(* ===== verification/Trap.v ===== *)
(** [src/arch/riscv/trap.c]: what the kernel does with an interrupt or an exception, and
    the messages of [src/platform/qemu-virt.c] it prints.  The frame that [trap.S] saves
    is memory at the address [frame]. *)
From S2P Require Import Prelude Machine Runtime PageAlloc HeapSpec Outcome Scheduler Vfs Process Fd User.
From Stdlib Require String.
Import String.StringSyntax.

Abbreviation SCAUSE_INTERRUPT := 9223372036854775808 (only parsing).
Abbreviation EXCEPTION_ILLEGAL_INSTRUCTION := 2 (only parsing).
Abbreviation EXCEPTION_BREAKPOINT := 3 (only parsing).
Abbreviation EXCEPTION_LOAD_ACCESS_FAULT := 5 (only parsing).
Abbreviation EXCEPTION_LOAD_PAGE_FAULT := 13 (only parsing).
Abbreviation INTERRUPT_SUPERVISOR_TIMER := 5 (only parsing).
Abbreviation FRAME_SCAUSE := 272 (only parsing).   (* offsetof scause *)
Abbreviation FRAME_STVAL := 280 (only parsing).    (* offsetof stval *)

Definition expected_exceptions : list Z :=
  [EXCEPTION_ILLEGAL_INSTRUCTION; EXCEPTION_BREAKPOINT; EXCEPTION_LOAD_ACCESS_FAULT].

(** The static variables, and the argument of the last [sbi_set_timer] here.
    [test_interval] is [timer_interval]. *)
Record trap_state := mk_trap {
  test_interval : Z;
  timer_ticks : Z;
  register_ticks : Z;
  register_failures : Z;
  exception_index : Z;
  test_running : bool;
  page_fault_test_running : bool;
  page_fault_seen : bool;
  expected_page_fault : Z;
  expected_fault_address : Z;
  test_deadline : Z;
}.
Definition set_counts (ticks checks failures : Z) (t : trap_state) : trap_state :=
  mk_trap (test_interval t) ticks checks failures (exception_index t) (test_running t) (page_fault_test_running t)
    (page_fault_seen t) (expected_page_fault t) (expected_fault_address t) (test_deadline t).
Definition set_index (v : Z) (t : trap_state) : trap_state :=
  mk_trap (test_interval t) (timer_ticks t) (register_ticks t) (register_failures t) v (test_running t)
    (page_fault_test_running t) (page_fault_seen t) (expected_page_fault t) (expected_fault_address t) (test_deadline t).
Definition set_seen (t : trap_state) : trap_state :=
  mk_trap (test_interval t) (timer_ticks t) (register_ticks t) (register_failures t) (exception_index t) (test_running t)
    (page_fault_test_running t) true (expected_page_fault t) (expected_fault_address t) (test_deadline t).
Definition set_deadline (v : Z) (t : trap_state) : trap_state :=
  mk_trap (test_interval t) (timer_ticks t) (register_ticks t) (register_failures t) (exception_index t) (test_running t)
    (page_fault_test_running t) (page_fault_seen t) (expected_page_fault t) (expected_fault_address t) v.

(** ** Messages *)

Section Messages.
Context `{Backends}.

(** The string before its terminator. *)
Definition console_puts (s : list Z) (m : kstate) : kstate := fold_left (λ m c, console_putc c m) s m.

Definition digits : list Z := chars "0123456789abcdef".
Definition console_puthex (value : Z) (m : kstate) : kstate :=
  fold_left (λ m shift, console_putc (nth (Z.to_nat (Z.land (Z.shiftr value shift) 15)) digits 0) m)
    [60; 56; 52; 48; 44; 40; 36; 32; 28; 24; 20; 16; 12; 8; 4; 0] (console_puts (chars "0x") m).

Definition print_trap (kind : list Z) (frame : Z) (m : kstate) : kstate :=
  let m := console_puts (chars ": scause=") (console_puts kind m) in
  let m := console_puthex (load64 (mem m) (frame + FRAME_SCAUSE)) m in
  let m := console_puts (chars " sepc=") m in
  let m := console_puthex (load64 (mem m) (frame + FRAME_SEPC)) m in
  let m := console_puts (chars " stval=") m in
  let m := console_puthex (load64 (mem m) (frame + FRAME_STVAL)) m in
  console_putc 10 m.
End Messages.

Definition exception_name (code : Z) : list Z :=
  if code =? EXCEPTION_ILLEGAL_INSTRUCTION then chars "illegal instruction"
  else if code =? EXCEPTION_BREAKPOINT then chars "breakpoint"
  else if code =? EXCEPTION_LOAD_ACCESS_FAULT then chars "load access fault"
  else chars "unexpected exception".

(** ** Dispatch *)

Definition trapped_instruction_size (sepc : Z) (m : memory) : Z :=
  if Z.land (load_le m sepc 2) 3 =? 3 then 4 else 2.

(** What becomes of a trap. *)
Inductive trapped :=
  | Ticked                    (* the scheduler's timer; another thread may run now *)
  | Measured                  (* a timer interrupt of the tests *)
  | FromUser (r : reply)      (* a user program's *)
  | FaultSeen                 (* the page fault that was expected *)
  | Expected                  (* the exception that was expected *)
  | Halted.                   (* [platform_exit(false)] *)

Section Dispatch.
Context `{KernelHeap} `{Backends}.
Context (thread_trampoline user_thread_enter : Z).
Context (header_at program_at words_at path_at buffer_at pair_at entry_at child_frame status_at pointer_at exec_path_at : Z).

(** The addresses of the test in [trap.S], and the stack pointer it saves. *)
Context (trap_register_window_start trap_register_window_end trap_register_test_sp : Z).

Definition in_register_window (sepc : Z) : bool :=
  (trap_register_window_start <=? sepc) && (sepc <? trap_register_window_end).

(** The counter is 32 bits wide. *)
Definition check_saved_registers (frame : Z) (m : memory) (failures : Z) : Z :=
  fold_left (λ failures index,
    let expected := if index =? 2 then trap_register_test_sp else index in
    if negb (frame_x m frame index =? expected) then u32 (failures + 1) else failures)
    (Z.of_nat <$> seq 1 31) failures.

(** [now] is what [csr_read_time] returns. *)
Definition handle_timer (now frame : Z) (t : trap_state) (s : sched) (ps : processes)
    : option (trapped * trap_state * sched * processes) :=
  if scheduler_timer_active s then
    '(m, s, ps) ← scheduler_tick now (pkern ps, s, ps);
    Some (Ticked, t, s, set_pkern m ps)
  else
    let t := set_counts (u32 (timer_ticks t + 1)) (register_ticks t) (register_failures t) t in
    let m := mem (pkern ps) in
    let '(t, ps) :=
      if test_running t && in_register_window (load64 m (frame + FRAME_SEPC)) then
        let t := set_counts (timer_ticks t) (u32 (register_ticks t + 1)) (check_saved_registers frame m (register_failures t)) t in
        (t, if register_ticks t =? 3 then set_pmem (store64 m (frame + FRAME_SEPC) trap_register_window_end) ps else ps)
      else (t, ps) in
    Some (Measured, set_deadline (u64 (now + test_interval t)) t, s, ps).

(** [frame->sepc += trapped_instruction_size(frame->sepc)]. *)
Definition skip_instruction (frame : Z) (ps : processes) : processes :=
  let m := mem (pkern ps) in
  let sepc := load64 m (frame + FRAME_SEPC) in
  set_pmem (store64 m (frame + FRAME_SEPC) (u64 (sepc + trapped_instruction_size sepc m))) ps.

Definition trap_print (kind : list Z) (frame : Z) (ps : processes) : processes :=
  set_pkern (print_trap kind frame (pkern ps)) ps.

Definition trap_dispatch (now frame : Z) (t : trap_state) (s : sched) (ps : processes)
    : option (trapped * trap_state * sched * processes) :=
  let scause := load64 (mem (pkern ps)) (frame + FRAME_SCAUSE) in
  let code := Z.land scause (not64 SCAUSE_INTERRUPT) in
  if negb (Z.land scause SCAUSE_INTERRUPT =? 0) then
    if code =? INTERRUPT_SUPERVISOR_TIMER then handle_timer now frame t s ps
    else Some (Halted, t, s, trap_print (chars "unexpected interrupt") frame ps)
  else
    '(h, s, ps) ← user_handle_trap thread_trampoline user_thread_enter header_at program_at words_at path_at buffer_at pair_at entry_at
                    child_frame status_at pointer_at exec_path_at frame code s ps;
    match h with
    | Handled r => Some (FromUser r, t, s, ps)
    | NotUser =>
        if page_fault_test_running t && (code =? expected_page_fault t)
           && (load64 (mem (pkern ps)) (frame + FRAME_STVAL) =? expected_fault_address t) then
          let ps := trap_print (if code =? EXCEPTION_LOAD_PAGE_FAULT then chars "load page fault" else chars "store page fault") frame ps in
          Some (FaultSeen, set_seen t, s, skip_instruction frame ps)
        else
          let ps := trap_print (exception_name code) frame ps in
          if test_running t && (exception_index t <? Z.of_nat (length expected_exceptions))
             && (code =? nth (Z.to_nat (exception_index t)) expected_exceptions 0) then
            Some (Expected, set_index (exception_index t + 1) t, s, skip_instruction frame ps)
          else Some (Halted, t, s, trap_print (chars "unhandled exception") frame ps)
    end.
End Dispatch.

(** The new [stvec] and the rest. *)
Definition trap_init (trap_entry : Z) (m : kstate) : Z * kstate :=
  (trap_entry, csr_clear_sie UINT64_MAX (csr_clear_sstatus SSTATUS_SIE m)).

++++++++++

▸ WHAT NEEDS TO BE DONE:
Return nothing but the lines from the top of the records above through the line that has "Definition expected_exceptions : list". Keep each one exact.

▸ ANSWER TO THIS PROBLEM:
(* ===== verification/Trap.v ===== *)
(** [src/arch/riscv/trap.c]: what the kernel does with an interrupt or an exception, and
    the messages of [src/platform/qemu-virt.c] it prints.  The frame that [trap.S] saves
    is memory at the address [frame]. *)
From S2P Require Import Prelude Machine Runtime PageAlloc HeapSpec Outcome Scheduler Vfs Process Fd User.
From Stdlib Require String.
Import String.StringSyntax.

Abbreviation SCAUSE_INTERRUPT := 9223372036854775808 (only parsing).
Abbreviation EXCEPTION_ILLEGAL_INSTRUCTION := 2 (only parsing).
Abbreviation EXCEPTION_BREAKPOINT := 3 (only parsing).
Abbreviation EXCEPTION_LOAD_ACCESS_FAULT := 5 (only parsing).
Abbreviation EXCEPTION_LOAD_PAGE_FAULT := 13 (only parsing).
Abbreviation INTERRUPT_SUPERVISOR_TIMER := 5 (only parsing).
Abbreviation FRAME_SCAUSE := 272 (only parsing).   (* offsetof scause *)
Abbreviation FRAME_STVAL := 280 (only parsing).    (* offsetof stval *)

Definition expected_exceptions : list Z :=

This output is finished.